I've had this exact problem recently while trying to serialize a large data set.

The problem is that somehow or other one of your models has ended up with a link to some element from the view model\commands\converters you are using, and as such the serializer thinks it needs to serialize the entire view model.

If you do mark the main view model as Serializable it will start going through all other view models and commands connected to your main view model and give you the same problem with those.

You need to find out what is getting connected and where and then stop it from happening.

sidjames
  • 117
  • 6
0

It's because what you want to serialize has a reference to the MainViewModel. How, I don't know. But I do know it isn't magic.

if you serialize an instance of X, and it fails because type Y isn't serializable, then that instance of X holds a reference to an instance of type Y. That's 100% sure.

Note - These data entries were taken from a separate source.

(** X17.  Behind [rate_limit(max_requests, per_seconds)] with the default
    key, over calls that share one [g] and read a clock that does not run
    backwards, the wrapped view runs at most [max_requests] times in any
    window of [per_seconds] (start included, end excluded) for the same
    user, or for the same address when nobody is logged in.  The limit is
    not negative. *)
Theorem rate_limited_view_bound max_requests per_seconds (args : Args)
    (requests : list (Env * Ctx)) key from :
  0 ≤ max_requests →
  clock_monotone (keyed requests) →
  in_window from per_seconds
    (ran key requests
       (serve (V:=V) max_requests per_seconds probe args requests fresh).1)
  ≤ max_requests.
Proof.
  intros Hmax Hclock. rewrite serve_run_checks.
  destruct (decide (0 < per_seconds)) as [Hper|Hper];
    [|rewrite in_window_empty by lia; done].
  destruct (keyed requests) as [|[k t] rest] eqn:Hreq; [by simpl|].
  rewrite <- Hreq in *.
  apply (run_checks_window key max_requests per_seconds (keyed requests) Hper
           fresh [] t); try done.
  rewrite Hreq in Hclock |- *. unfold clock_monotone in Hclock.
  simpl in Hclock.
  apply StronglySorted_inv in Hclock as [_ Hnow].
  apply Forall_cons. split; [simpl; lia|].
  apply Forall_forall. intros r Hr.
  rewrite Forall_forall in Hnow. apply Hnow.
  by apply (list_elem_of_fmap_2 snd).
Qed.

End rate_limited_views.

Lemma rate_limited_view_bound_witness :
  (0 ≤ 2 ∧
   Decorators.clock_monotone
     (DecoratorsExt.keyed (H:=SampleRuntimeExt.runtime)
        [(SampleRuntimeExt.at_time 100, SampleRuntime.customer_post []);
         (SampleRuntimeExt.at_time 101, SampleRuntime.customer_post []);
         (SampleRuntimeExt.at_time 102, SampleRuntime.customer_post [])])) ∧
  DecoratorsExt.ran (H:=SampleRuntimeExt.runtime) "rate_limit:user:alice"
    [(SampleRuntimeExt.at_time 100, SampleRuntime.customer_post []);
     (SampleRuntimeExt.at_time 101, SampleRuntime.customer_post []);
     (SampleRuntimeExt.at_time 102, SampleRuntime.customer_post [])]
    (DecoratorsExt.serve (H:=SampleRuntimeExt.runtime) (V:=unit) 2 60
       Decorators.probe tt
       [(SampleRuntimeExt.at_time 100, SampleRuntime.customer_post []);
        (SampleRuntimeExt.at_time 101, SampleRuntime.customer_post []);
        (SampleRuntimeExt.at_time 102, SampleRuntime.customer_post [])]
       Decorators.fresh).1
  = [100; 101] ∧
  Decorators.in_window 100 60
    (DecoratorsExt.ran (H:=SampleRuntimeExt.runtime) "rate_limit:user:alice"
       [(SampleRuntimeExt.at_time 100, SampleRuntime.customer_post []);
        (SampleRuntimeExt.at_time 101, SampleRuntime.customer_post []);
        (SampleRuntimeExt.at_time 102, SampleRuntime.customer_post [])]
       (DecoratorsExt.serve (H:=SampleRuntimeExt.runtime) (V:=unit) 2 60
          Decorators.probe tt
          [(SampleRuntimeExt.at_time 100, SampleRuntime.customer_post []);
           (SampleRuntimeExt.at_time 101, SampleRuntime.customer_post []);
           (SampleRuntimeExt.at_time 102, SampleRuntime.customer_post [])]
          Decorators.fresh).1)
  ≤ 2.
Proof.
  assert (Decorators.clock_monotone
            (DecoratorsExt.keyed (H:=SampleRuntimeExt.runtime)
               [(SampleRuntimeExt.at_time 100, SampleRuntime.customer_post []);
                (SampleRuntimeExt.at_time 101, SampleRuntime.customer_post []);
                (SampleRuntimeExt.at_time 102, SampleRuntime.customer_post [])]))
    as Hclock.
  { unfold Decorators.clock_monotone. simpl.
    repeat (constructor; [|repeat constructor; lia]). constructor. }
  split; [split; [lia|exact Hclock]|]. split; [by vm_compute|].
  apply (rate_limited_view_bound (H:=SampleRuntimeExt.runtime) (V:=unit) 2 60 tt
           _ "rate_limit:user:alice" 100 ltac:(lia) Hclock).
Defined.

Section cached_views.
Import Decorators DecoratorsExt.
Context `{PyRuntimeExt}.

(** X18.  Behind [cache_response], and after a lookup that missed: when
    the view raises, nothing is stored; when it returns, its result is
    stored under a key made of the function name, the prefix and the
    arguments alone.  Until [timeout] after the storing, a later call under
    the same [g] with the same arguments gets that result without the view
    being called, whatever the request, the session and the view are then,
    and it flashes nothing; from then on the view is called again. *)
Theorem cache_response_spec timeout key_prefix func_name
    (f : Ctx → list Value → list (string * Value) → M Response)
    now later ctx args kwargs (g : G Response) st :
  let key := _generate_cache_key func_name args kwargs key_prefix in
  let first := cache_response timeout key_prefix func_name f now later ctx
                 args kwargs g st in
  (_get_from_cache now key g).1 = None →
  (∀ e st1,
     f ctx args kwargs st = (Raise e, st1) →
     first.1 = (Raise e, st1) ∧ cached first.2 key = None) ∧
  (∀ result st1,
     f ctx args kwargs st = (Ok result, st1) →
     first.1 = (Ok result, st1) ∧
     cached first.2 key = Some (mkCacheEntry result (later + timeout)) ∧
     ∀ f' now' later' ctx' st',
       let second := cache_response timeout key_prefix func_name f' now' later'
                       ctx' args kwargs first.2 st' in
       (now' < later + timeout →
        second.1 = (Ok result, st') ∧ second.2 = first.2) ∧
       (later + timeout ≤ now' → second.1.1 = (f' ctx' args kwargs st').1)).
Proof.
  intros key first Hmiss. subst first. unfold cache_response. fold key.
  destruct (_get_from_cache now key g) as [cached_result g1] eqn:Hget.
  simpl in Hmiss. subst cached_result.
  assert (cached g1 key = None ∧ ∃ store, cache_store g1 = Some store)
    as [Hnone [store Hstore]].
  { unfold _get_from_cache in Hget. unfold cached.
    destruct (default ∅ (cache_store g) !! key) as [entry|] eqn:Hentry.
    - destruct (now <? expires entry); [done|].
      injection Hget as <-. simpl. split; [apply lookup_delete_eq|by eexists].
    - injection Hget as <-. simpl. split; [done|by eexists]. }
  split.
  - intros e st1 ->. done.
  - intros result st1 ->. cbv beta iota. cbn [fst snd].
    set (g2 := _set_cache later key result timeout g1).
    split; [done|].
    split; [subst g2; unfold cached, _set_cache; simpl; apply lookup_insert_eq|].
    intros f' now' later' ctx' st'.
    assert (_get_from_cache now' key g2
            = if now' <? later + timeout then (Some result, g2)
              else (None,
                    mkG (rate_limit_store g2)
                      (Some (delete key (default ∅ (cache_store g2))))))
      as ->.
    { subst g2. unfold _get_from_cache, _set_cache. simpl.
      rewrite lookup_insert_eq. simpl.
      by destruct (now' <? later + timeout). }
    destruct (Z.ltb_spec now' (later + timeout)) as [Hhit|Hlate].
    + split; [done|]. intros ?; lia.
    + split; [intros ?; lia|]. intros _.
      by destruct (f' ctx' args kwargs st') as [[r|e] st2].
Qed.

End cached_views.

Lemma cache_response_spec_witness :
  (Decorators._get_from_cache (V:=Response) 1000
     (DecoratorsExt._generate_cache_key (H:=SampleRuntimeExt.runtime)
        "dashboard" [VInt 7] [] None)
     Decorators.fresh).1 = None ∧
  (DecoratorsExt.cache_response (H:=SampleRuntimeExt.runtime) 300 None
     "dashboard" (λ _ _ _, mret (RenderTemplate "other.html")) 1200 1201
     (mkCtx "GET" [] None ∅ 0) [VInt 7] []
     (DecoratorsExt.cache_response (H:=SampleRuntimeExt.runtime) 300 None
        "dashboard" (λ _ _ _, mret (RenderTemplate "dashboard.html")) 1000 1001
        (SampleRuntime.customer_post []) [VInt 7] [] Decorators.fresh
        initial).2
     initial).1
  = (Ok (RenderTemplate "dashboard.html"), initial).
Proof.
  assert ((Decorators._get_from_cache (V:=Response) 1000
             (DecoratorsExt._generate_cache_key (H:=SampleRuntimeExt.runtime)
                "dashboard" [VInt 7] [] None)
             Decorators.fresh).1 = None) as Hmiss by reflexivity.
  split; [exact Hmiss|].
  destruct (cache_response_spec (H:=SampleRuntimeExt.runtime) 300 None
              "dashboard" (λ _ _ _, mret (RenderTemplate "dashboard.html"))
              1000 1001 (SampleRuntime.customer_post []) [VInt 7] []
              Decorators.fresh initial Hmiss) as [_ Hstored].
  destruct (Hstored (RenderTemplate "dashboard.html") initial eq_refl)
    as (_ & _ & Hlater).
  apply (Hlater (λ _ _ _, mret (RenderTemplate "other.html")) 1200 1201
           (mkCtx "GET" [] None ∅ 0) initial).
  lia.
Defined.

Section role_helpers.
Import Helpers HelpersExt Decorators DecoratorsExt.
Context `{PyRuntimeExt} {Args : Type}.
(* ------------------------------------------------------------------ *)
(** *** Stage changes                                                   *)
(* ------------------------------------------------------------------ *)

(** From the object [p] and database [w] to [p'] and [w'], for a call made
    for [user]: either the stage and the transition rows are as before, or
    the stage moved along a listed edge and exactly one row that records
    the move was appended. *)
Definition moved (p : JobPipeline) (w : World) (user : option nat)
  (p' : JobPipeline) (w' : World) : Prop :=
  (current_stage p' = current_stage p
   /\ pipeline_stage_transitions w' = pipeline_stage_transitions w)
  \/ (successor (current_stage p) (current_stage p') = true
      /\ exists t, pipeline_stage_transitions w' = (pipeline_stage_transitions w ++ [t])%list
                   /\ from_stage t = current_stage p
                   /\ to_stage t = current_stage p'
                   /\ transitioned_by t = user).

(** Every row of [rows'] is a row of [rows] (by primary key) whose stage is
    the same or a listed successor. *)
Definition stages_follow_edges (rows rows' : list JobPipeline) : Prop :=
  forall row', In row' rows' ->
    exists row, In row rows /\ pk row = pk row'
                /\ (current_stage row' = current_stage row
                    \/ successor (current_stage row) (current_stage row') = true).

(** The database after a second opportunity for the same lead was created
    once the pipeline had reached CONTRACT. *)
Definition w_reopened : World :=
  Eval vm_compute in
    snd (update_pipeline_from_opportunity opportunity_acme_again true w_contract).

(* ================================================================== *)
(** ** apps/job_pipeline/models.py: the computed properties             *)
(* ================================================================== *)

Definition stage_weights : list (string * Z) :=
  [ ("LEAD", 10%Z); ("OPPORTUNITY", 25%Z); ("CONTRACT", 50%Z);
    ("AUDIT_SCHEDULED", 70%Z); ("AUDIT_IN_PROGRESS", 85%Z);
    ("AUDIT_COMPLETED", 95%Z); ("CERTIFICATE_ISSUED", 100%Z);
    ("SURVEILLANCE_DUE", 100%Z); ("CLOSED", 100%Z) ].

(** [JobPipeline.stage_progress_percentage] *)
Definition stage_progress_percentage (p : JobPipeline) : Z :=
  dict_get stage_weights (current_stage p) 0%Z.

Definition stage_start_dates (p : JobPipeline) : list (string * option datetime) :=
  [ ("LEAD", lead_created_date p);
    ("OPPORTUNITY", opportunity_created_date p);
    ("CONTRACT", contract_signed_date p);
    ("AUDIT_SCHEDULED", audit_scheduled_date p);
    ("AUDIT_IN_PROGRESS", audit_scheduled_date p);
    ("AUDIT_COMPLETED", audit_completed_date p);
    ("CERTIFICATE_ISSUED", certificate_issued_date p) ].

(** [JobPipeline.days_in_current_stage], with [now] for [timezone.now()];
    [timedelta.days] rounds towards minus infinity. *)
Definition days_in_current_stage (now : datetime) (p : JobPipeline) : Z :=
  match dict_get (stage_start_dates p) (current_stage p) None with
  | Some start_date => ((now - start_date) / 86400)%Z
  | None => 0%Z
  end.

Definition is_some {A} (o : option A) : bool :=
  match o with Some _ => true | None => false end.

(** [JobPipeline.opportunity_ref] *)
Definition opportunity_ref (p : JobPipeline) : option string :=
  if is_some (opportunity p) && number_truthy (number p)
  then Some ("PL-O-" ++ format_0wd 5 (number_or_0 (number p)))
  else None.

(** [JobPipeline.contract_ref] *)
Definition contract_ref (p : JobPipeline) : option string :=
  if is_some (contract p) && number_truthy (number p)
  then Some ("PL-C-" ++ format_0wd 5 (number_or_0 (number p)))
  else None.

(** [JobPipeline.get_audit_ref]; the audit passed is not looked at. *)
Definition get_audit_ref (p : JobPipeline) (audit : Audit.t) : option string :=
  if number_truthy (number p)
  then Some ("PL-A-" ++ format_0wd 5 (number_or_0 (number p)))
  else None.

(** The two columns of [PipelineMilestone] its properties read. *)
Module Milestone.
Record t : Type := mk {
  due_date : date;
  is_completed : bool
}.

(** [PipelineMilestone.is_overdue], with [today] for [timezone.now().date()]. *)
Definition is_overdue (today : date) (m : t) : bool :=
  negb (is_completed m) && (due_date m <? today)%Z.

(** [PipelineMilestone.days_remaining] *)
Definition days_remaining (today : date) (m : t) : Z :=
  if (today <=? due_date m)%Z then (due_date m - today)%Z else 0%Z.
End Milestone.

(* ================================================================== *)
(** ** apps/certifications/models.py: the computed properties           *)
(* ================================================================== *)

Module CertificationProperties.

(** [Certification.days_until_expiry] *)
Definition days_until_expiry (today : date) (c : Certifications.Certification)
  : res (option Z) :=
  if Certifications.truthy (Certifications.expiry_date c) then
    match Certifications.expiry_date c with
    | Certifications.PyDate d => Ok (Some (d - today)%Z)
    | _ => Raise (TypeError "unsupported operand type(s) for -")
    end
  else Ok None.

(** [Certification.is_expired] *)
Definition is_expired (today : date) (c : Certifications.Certification) : res bool :=
  if Certifications.truthy (Certifications.expiry_date c) then
    match Certifications.expiry_date c with
    | Certifications.PyDate d => Ok (d <? today)%Z
    | _ => Raise (TypeError "'<' not supported")
    end
  else Ok false.

(** [Certification.is_expiring_soon] *)
Definition is_expiring_soon (today : date) (c : Certifications.Certification) : res bool :=
  match days_until_expiry today c with
  | Ok (Some days) => Ok ((0 <=? days)%Z && (days <=? 90)%Z)
  | Ok None => Ok false
  | Raise e => Raise e
  end.

End CertificationProperties.

(* ================================================================== *)
(** ** apps/job_pipeline/views.py: JobPipelineViewSet.advance_stage     *)
(* ================================================================== *)

Inductive http : Type :=
| HTTP_200_OK
| HTTP_400_BAD_REQUEST
| HTTP_404_NOT_FOUND.

(** [with transaction.atomic():] an exception that leaves the block undoes
    the writes to the tables; the object in memory and the clock stay as
    they are. *)
Definition atomic {A} (m : M Self A) : M Self A :=
  fun s =>
    match m s with
    | (Ok a, s') => (Ok a, s')
    | (Raise e, s') =>
        let w := snd s in
        (Raise e, (fst s', mkWorld (clock (snd s')) (job_pipelines w)
                                   (pipeline_stage_transitions w) (pipeline_milestones w)
                                   (nulls_first w)))
    end.

(** The action [advance_stage] of the view set, for a request without query
    parameters (so that [get_queryset] filters nothing and [get_object]
    finds the pipeline by its primary key [i] or answers 404), with
    [stage = request.data.get('stage')], a string or absent, and [user] the
    key of the stored user who makes the request ([request.user]). The
    value is the status of the response; its body is not modelled. *)
Definition view_advance_stage (i : nat) (stage : option string) (user : nat)
  : M World http :=
  w <- get ;;
  match get_by_pk i w with
  | None => ret HTTP_404_NOT_FOUND
  | Some pipeline =>
      match stage with
      | None => ret HTTP_400_BAD_REQUEST
      | Some new_stage =>
          if String.eqb new_stage "" then ret HTTP_400_BAD_REQUEST
          else
            fun w =>
              match atomic (advance_stage new_stage (User user)) (pipeline, w) with
              | (Ok _, s') => (Ok HTTP_200_OK, snd s')
              | (Raise (ValueError _), s') => (Ok HTTP_400_BAD_REQUEST, snd s')
              | (Raise e, s') => (Raise e, snd s')
              end
      end
  end.

(* ================================================================== *)
(** ** apps/business_development/contract_template_service.py:
       ContractTemplateService._generate_contract_number                *)
(* ================================================================== *)

(** [f"CNT-{current_year}-{yearly_count:04d}"], where [yearly_count] is one
    more than the number of contracts whose number starts with
    [f"CNT-{current_year}"]. *)
Definition cnt_number_of (year count : N) : string :=
  "CNT-" ++ str_of_N year ++ "-" ++ format_0wd 4 count.

Definition yearly_count (year : N) (rows : list BusinessDevelopment.ContractRow) : N :=
  (N.of_nat (List.length
               (filter (fun r => String.prefix ("CNT-" ++ str_of_N year)
                                               (BusinessDevelopment.contract_number r))
                       rows)) + 1)%N.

Normally, you should debug, and right before serializing you check that object graph from top to bottom. For binary serialization, this includes events, as binary serialization will serialize event listeners as well.

Binary serialization is so 1.0. You should look into more recent developments in serialization technologies. The NetDataContractSerializer and xaml serialization are good fits for most of your .NET needs. Json is fine for when your Types aren't that important. None of these will serialize event listeners.